The Niger Delta Blues

May 23rd, 2007 3 min read
Peter Brookes

Senior Fellow, National Security Affairs

Peter helps develop and communicate The Heritage Foundation's stance on foreign and defense policy through his research and writing.

With U.S. gas prices at record highs--and the peak summer driving season upon us--most Americans still think we get the bulk of our imported oil from the sands of the Middle East.

That would be, uh, wrong!

In fact, while about half of our oil comes from this hemisphere, for the first time in our glorious, gas-guzzling history, we now import more oil from Africa than the Middle East.

Africa now provides nearly 20 percent of our oil imports, making the African continent's relative geographic proximity and high-quality, "sweet" (low-sulfur) crude a real winner for American energy security.

And no African country is more important to our energy addiction than the West African giant, Nigeria-our largest oil supplier in Africa and our fifth largest globally (after Venezuela, Saudi Arabia, Mexico and Canada).

While diversifying the sources of our energy supply beyond the volatile Middle East to places like Africa is a good idea, oil-rich Nigeria has, unfortunately, been plagued by its own instability problems in recent years.

Nigerian rebel groups, including the largest, the Movement for the Emancipation of the Niger Delta, demand that Abuja share its oil wealth with the people of Africa's most populous country. (One in five Sub-Saharan Africans are Nigerian).

This year alone, rebels attacked oil facilities at least 20 times; over 70 foreigners have been abducted. Thousands of foreign oil workers have left Nigeria for safety reasons. Three foreign oil companies have closed up shop there.
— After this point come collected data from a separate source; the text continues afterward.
(* ===== verification/Env.v ===== *)
(** * Files and caches

    The parts of [rocksdb::Env], of its file readers and writers and of
    [rocksdb::Cache] the sources call, as parameters: any implementation can be
    plugged in, and an operation may fail with any status. *)

From S2P Require Import Prelude.

(** ** Files *)

Class Env := {
  (** The state of the file system. *)
  fs : Type;
  (** [RandomAccessFileReader]. *)
  rafile : Type;
  (** [WritableFileWriter]. *)
  writer : Type;
  BlobFileName : string -> Z -> string;
  NewRandomAccessFile : fs -> string -> result rafile;
  (** [Read(offset, n, &slice, scratch)]: at most [n] bytes. *)
  raf_Read : fs -> rafile -> Z -> Z -> result bytes;
  (** [RandomAccessFile::GetUniqueId]: empty when the file has none. *)
  raf_GetUniqueId : rafile -> bytes;
  w_Append : bytes -> writer -> Status * writer;
  w_Flush : writer -> Status * writer;
  w_GetFileSize : writer -> Z;
  (** The bytes appended so far. *)
  w_contents : writer -> bytes
}.

Class EnvOk (E : Env) : Prop := {
  (** Different numbers name different files. *)
  BlobFileName_inj : forall d n m, BlobFileName d n = BlobFileName d m -> n = m;
  (** A successful append adds its bytes at the end. *)
  append_contents : forall s w w', w_Append s w = (OK, w') -> w_contents w' = w_contents w ++ s;
  (** A successful flush keeps them. *)
  flush_contents : forall w w', w_Flush w = (OK, w') -> w_contents w' = w_contents w;
  (** [GetFileSize] counts them. *)
  file_size_contents : forall w, w_GetFileSize w = Z.of_nat (length (w_contents w))
}.

(** The bytes of [c] from [off] on, at most [n] of them. *)
Definition pread (c : bytes) (off n : Z) : bytes := take (Z.to_nat n) (drop (Z.to_nat off) c).

(** The open file [f] holds [c] and reading it does not fail. *)
Definition readable `{Env} (w : fs) (f : rafile) (c : bytes) : Prop :=
  forall off n, 0 <= off -> 0 <= n -> raf_Read w f off n = Ok (pread c off n).

Lemma pread_app a b c off n :
  off = Z.of_nat (length a) -> n = Z.of_nat (length b) -> pread (a ++ b ++ c) off n = b.
Proof.
  intros -> ->. unfold pread. rewrite !Nat2Z.id, drop_app_length, take_app_length. done.
Qed.

(** ** Caches *)

(** A cache of values of type [V]. A lookup may change the state (recency) and
    an insertion may evict other entries. *)
Class Cache (V : Type) := {
  cache : Type;
  cache_Lookup : bytes -> cache -> option V * cache;
  cache_Insert : bytes -> V -> cache -> cache;
  cache_Erase : bytes -> cache -> cache;
  (** [NewId]: a number not handed out before. *)
  cache_NewId : cache -> Z * cache;
  (** [k] may be found with value [v]. *)
  cache_has : cache -> bytes -> V -> Prop
}.
Arguments cache V {_}.

Class CacheOk {V} (C : Cache V) : Prop := {
  lookup_has : forall k c v, (cache_Lookup k c).1 = Some v -> cache_has c k v;
  has_lookup : forall k c k' v, cache_has (cache_Lookup k c).2 k' v -> cache_has c k' v;
  has_insert : forall k v c k' v', cache_has (cache_Insert k v c) k' v' ->
    (k' = k /\ v' = v) \/ (k' <> k /\ cache_has c k' v');
  has_erase : forall k c k' v, cache_has (cache_Erase k c) k' v -> k' <> k /\ cache_has c k' v;
  has_new_id : forall c k v, cache_has (cache_NewId c).2 k v -> cache_has c k v
}.

(** ** One implementation of each *)

(** A file system in memory. A writer accepts [budget] bytes. *)
Record mem_writer := MkMemWriter { mem_data : bytes; mem_budget : Z }.

Definition mem_append (s : bytes) (w : mem_writer) : Status * mem_writer :=
  if Z.of_nat (length s) <=? mem_budget w
  then (OK, MkMemWriter (mem_data w ++ s) (mem_budget w - Z.of_nat (length s)))
  else (IOError "No space left on device", w).

Definition mem_env : Env := {|
  fs := gmap string bytes;
  rafile := string;
  writer := mem_writer;
  BlobFileName := fun d n => d +:+ "/" +:+ pretty n;
  NewRandomAccessFile := fun w name =>
    match w !! name with Some _ => Ok name | None => Err (NotFound name) end;
  raf_Read := fun w f off n =>
    match w !! f with Some c => Ok (pread c off n) | None => Err (IOError f) end;
  raf_GetUniqueId := fun _ => [];
  w_Append := mem_append;
  w_Flush := fun w => (OK, w);
  w_GetFileSize := fun w => Z.of_nat (length (mem_data w));
  w_contents := mem_data
|}.

#[export] Instance mem_env_ok : EnvOk mem_env.
Proof.
  split; simpl.
  - intros d n m Heq. apply (inj (String.app d)) in Heq. by apply (inj (String.app _)), (inj pretty) in Heq.
  - intros s w w'. unfold mem_append. case_match; [|done]. by intros [= <-].
  - by intros w w' [= <-].
  - done.
Qed.

(** A cache without a capacity, with the last id handed out. *)
Definition map_cache (V : Type) : Cache V := {|
  cache := Z * gmap bytes V;
  cache_Lookup := fun k c => (c.2 !! k, c);
  cache_Insert := fun k v c => (c.1, <[k := v]> c.2);
  cache_Erase := fun k c => (c.1, delete k c.2);
  cache_NewId := fun c => (c.1 + 1, (c.1 + 1, c.2));
  cache_has := fun c k v => c.2 !! k = Some v
|}.

#[export] Instance map_cache_ok V : CacheOk (map_cache V).
Proof.
  split; simpl; try done.
  - intros k v c k' v'. rewrite lookup_insert_Some. naive_solver.
  - intros k c k' v. rewrite lookup_delete_Some. naive_solver.
Qed.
It's gotten worse in recent weeks. Protesters occupied a Shell pipeline facility, forcing a reduction of almost 200,000 barrels per day. Rebel groups struck major pipelines to the Gulf of Guinea, too.
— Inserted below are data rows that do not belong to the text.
(* ===== verification/BlobFileReader.v ===== *)
(** * Reading blob files

    src/blob_file_reader.h, src/blob_file_reader.cc (reader and prefetcher) and
    src/blob_file_cache.h, src/blob_file_cache.cc (the cache of open readers).
    A call that can fail returns its result beside the state of the caches,
    which it may have changed either way. *)

From S2P Require Import Prelude Rocks Options Stats Util BlobFormat Env BlobFileBuilder.

Section reader.
Context `{Coding} `{Compressors} `{Env} `{Cache bytes}.

Record BlobFileReader := MkBlobFileReader {
  reader_options : TitanCFOptions;
  reader_file : rafile;
  cache_prefix : bytes;
  reader_footer : Z * Z
}.

Definition NewBlobFileReader (w : fs) (file_number : Z) (db_options : TitanDBOptions)
    : result rafile :=
  NewRandomAccessFile w (BlobFileName (dirname db_options) file_number).

Definition GenerateCachePrefix (file : rafile) (cc : cache bytes) : bytes * cache bytes :=
  match raf_GetUniqueId file with
  | [] => let '(id, cc) := cache_NewId cc in (PutVarint64 id, cc)
  | id => (id, cc)
  end.

Definition EncodeBlobCache (prefix : bytes) (offset : Z) : bytes := prefix ++ PutVarint64 offset.

(** The constructor. *)
Definition BlobFileReader_new (options : TitanCFOptions) (file : rafile) (bc : cache bytes)
    : BlobFileReader * cache bytes :=
  if blob_cache options then
    let '(prefix, bc) := GenerateCachePrefix file bc in
    (MkBlobFileReader options file prefix NullBlockHandle, bc)
  else (MkBlobFileReader options file [] NullBlockHandle, bc).

Definition BlobFileReader_Open (w : fs) (options : TitanCFOptions) (file : rafile) (size : Z)
    (bc : cache bytes) : result BlobFileReader * cache bytes :=
  if size <? kBlobFooterSize then (Err (Corruption "file is too short to be a blob file"), bc)
  else
    match (let* buffer := raf_Read w file (size - kBlobFooterSize) kBlobFooterSize in
           DecodeInto BlobFileFooter_DecodeFrom buffer NullBlockHandle) with
    | Ok footer =>
        let '(reader, bc) := BlobFileReader_new options file bc in
        (Ok (MkBlobFileReader (reader_options reader) (reader_file reader) (cache_prefix reader)
               footer), bc)
    | Err s => (Err s, bc)
    | Fault => (Fault, bc)
    end.

(** [ReadRecord]: the record and the buffer its slices point into. *)
Definition BlobFileReader_ReadRecord (w : fs) (r : BlobFileReader) (handle : BlobHandle)
    (record : BlobRecord) : result (BlobRecord * bytes) :=
  let* blob := raf_Read w (reader_file r) (handle_offset handle) (handle_size handle) in
  if negb (handle_size handle =? Z.of_nat (length blob)) then
    Err (Corruption ("ReadRecord actual size: " +:+ pretty (Z.of_nat (length blob))
                     +:+ " not equal to blob size " +:+ pretty (handle_size handle)))
  else
    let* (decoder, blob) := BlobDecoder_DecodeHeader blob in
    let* (record, _) := BlobDecoder_DecodeRecord decoder blob record in
    let* buffer :=
      if dec_compression decoder =? kNoCompression then Ok blob
      else Uncompress (dec_compression decoder) (take (Z.to_nat (record_size decoder)) blob) in
    Ok (record, buffer).

(** [Get]: the record and the pinned buffer. *)
Definition BlobFileReader_Get (w : fs) (r : BlobFileReader) (handle : BlobHandle)
    (record : BlobRecord) (bc : cache bytes) : result (BlobRecord * bytes) * cache bytes :=
  let use_cache := blob_cache (reader_options r) in
  let key := EncodeBlobCache (cache_prefix r) (handle_offset handle) in
  let '(found, bc) := if use_cache then cache_Lookup key bc else (None, bc) in
  match found with
  | Some blob =>
      (let* record := DecodeInto BlobRecord_DecodeFrom blob record in Ok (record, blob), bc)
  | None =>
      match BlobFileReader_ReadRecord w r handle record with
      | Ok (record, blob) =>
          (Ok (record, blob), if use_cache then cache_Insert key blob bc else bc)
      | Err s => (Err s, bc)
      | Fault => (Fault, bc)
      end
  end.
An Italian firm cut production by nearly 100,000 barrels; American oil giant, Chevron, evacuated hundreds of workers, slicing output by some 60,000 barrels a day due to the violence.

The result?

A precipitous 30 percent drop off in oil production, making Nigeria-Africa's largest oil producer--a key source of recent oil market jitters (alongside Iran) and a central cause of spiraling prices at the gas pump.
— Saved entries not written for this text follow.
(** [MarkAllFilesForGC] over the files in iteration order. *)
Definition bs_MarkAllFilesForGC (st : BlobStorage * Shared) : BlobStorage * Shared :=
  let '(bs, sh) := st in
  (bs, foldl (fun sh file =>
         let h := heap_call (fun m => FileStateTransit FileEvent.kDbRestart (set_gc_mark true m))
                    file.2 (sh_heap sh) in
         let level := GetDiscardableRatioLevel (deref h file.2) in
         set_heap h (set_stats (AddStats (sh_stats sh) (bs_cf_id bs) level 1) sh))
       sh (unordered_iter (files bs))).

Definition MarkDestroyed (bs : BlobStorage) : BlobStorage :=
  MkBlobStorage (bs_db_options bs) (bs_cf_options bs) (bs_cf_id bs) (files bs)
    (building_files bs) (blob_ranges bs) (gc_score bs) (obsolete_files bs) true
    (level_blob_size bs).

Definition MaybeRemove (bs : BlobStorage) : bool :=
  destroyed bs && bool_decide (obsolete_files bs = []).

Definition NumBlobFiles (bs : BlobStorage) : Z := Z.of_nat (size (files bs)).
Definition NumObsoleteBlobFiles (bs : BlobStorage) : Z := Z.of_nat (length (obsolete_files bs)).
Definition ExportBlobFiles (bs : BlobStorage) : gmap Z loc := files bs.

(** The destructor: the readers of the files that are left leave the file cache. *)
Definition BlobStorage_destroy (st : BlobStorage * Shared) : Shared :=
  foldl (fun sh file =>
           set_caches (BlobFileCache_Evict (file_number (deref (sh_heap sh) file.2)) (sh_caches sh)) sh)
    st.2 (unordered_iter (files st.1)).

(** Dropping the last reference to the storage, if it is removed. *)
Definition release_storage (bs : BlobStorage) (sh : Shared) : Shared :=
  if MaybeRemove bs then BlobStorage_destroy (bs, sh) else sh.

Lemma destroy_shared st : sh_heap (BlobStorage_destroy st) = sh_heap st.2 /\
  sh_stats (BlobStorage_destroy st) = sh_stats st.2.
Proof.
  unfold BlobStorage_destroy. generalize (unordered_iter (files st.1)) as l. generalize st.2 as sh.
  intros sh l. revert sh. induction l as [|x l IH]; intros sh; [done|]. cbn [foldl]. by rewrite !(proj1 (IH _)), !(proj2 (IH _)).
Qed.

Lemma release_shared bs sh : sh_heap (release_storage bs sh) = sh_heap sh /\
  sh_stats (release_storage bs sh) = sh_stats sh.
Proof. unfold release_storage. destruct (MaybeRemove bs); [apply destroy_shared|done]. Qed.

(** ** Queries *)

(** [ReadBuildingFile]. The record it returns points into a buffer that it frees;
    the model returns what the buffer held. *)
Definition ReadBuildingFile (w : fs) (index : BlobIndex) (record : BlobRecord) (bs : BlobStorage)
    : result BlobRecord :=
  match FindBuildingFile (index_file_number index) bs with
  | None => Err (Corruption ("File " +:+ pretty (index_file_number index) +:+ " not exist"))
  | Some reader =>
      let handle := blob_handle index in
      let* blob := raf_Read w reader (handle_offset handle) (handle_size handle) in
      if negb (handle_size handle =? Z.of_nat (length blob)) then
        Err (Corruption ("ReadRecord actual size: " +:+ pretty (Z.of_nat (length blob))
                         +:+ " not equal to blob size " +:+ pretty (handle_size handle)))
      else
        let* (decoder, blob) := BlobDecoder_DecodeHeader blob in
        let* (record, _) := BlobDecoder_DecodeRecord decoder blob record in
        Ok record
  end.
While the rebel's tactics are deplorable, they do have a legitimate beef with Abuja. The Niger Delta is notoriously poor; as little as 1 percent of the government's oil take trickles down to Nigeria's 140 million people.

Worse yet, oil industry corruption is a big problem, too. In broad daylight, criminal syndicates-with official complicity -- siphon off as much as $2 billion in oil every year in a practice dubbed, "bunkering."

While outgoing President Olusegun Obansanjo has paid, at least, lip service to anti-corruption measures during his two terms in office, some watchdog groups still rank Nigeria as one of the most corrupt countries on earth.

The April elections didn't help. Many had hoped for a free and fair election in what was expected to be Nigeria's first legitimate transfer of presidential power between civilian administrations. They were sorely disappointed.

Instead, Obansanjo's anointed successor, Umaru Yar'Adua, was basically crowned president with 70 percent of the vote in what the State Department called a "seriously flawed" election. Naturally, violence by well-armed rebel groups is likely to continue.

Regrettably, Nigeria's problems, especially as they relate to the oil industry, have become too important to ignore, especially as gas prices soar. But is there anything Washington can reasonably do?

First, U.S.-Nigerian relations are good. Indeed, Abuja has been an important partner of Washington in African affairs, especially on peacekeeping matters. But the United States, ultimately, has limited leverage with big, wealthy Nigeria.

Publicly lecturing Abuja on its poor public administration probably won't help, either. Nigeria has other eager suitors, including oil-hungry China, which is willing to give Nigeria a pass as long as it keeps its access to the country's prized oil.

In the end, it's going to take skilled diplomacy. Washington must engage-quietly, if necessary-Abuja to address development issues, political grievances, corruption and the ongoing security challenges, especially to the oil industry.

The Pentagon's soon-to-be-established Africa Command should work with Nigerian forces to enhance their ability to perform maritime security, stem small arms/light weapons flows and protect oil facilities in the near term.

But, in the end, getting Nigerian leaders to firmly embrace good governance is really the key to progress. Indeed, better government holds out the best promise to advance peace, stability and prosperity in Nigeria.

Peter Brookes is a senior fellow at The Heritage Foundation and the author of "A Devil's Triangle: Terrorism, WMD and Rogue States."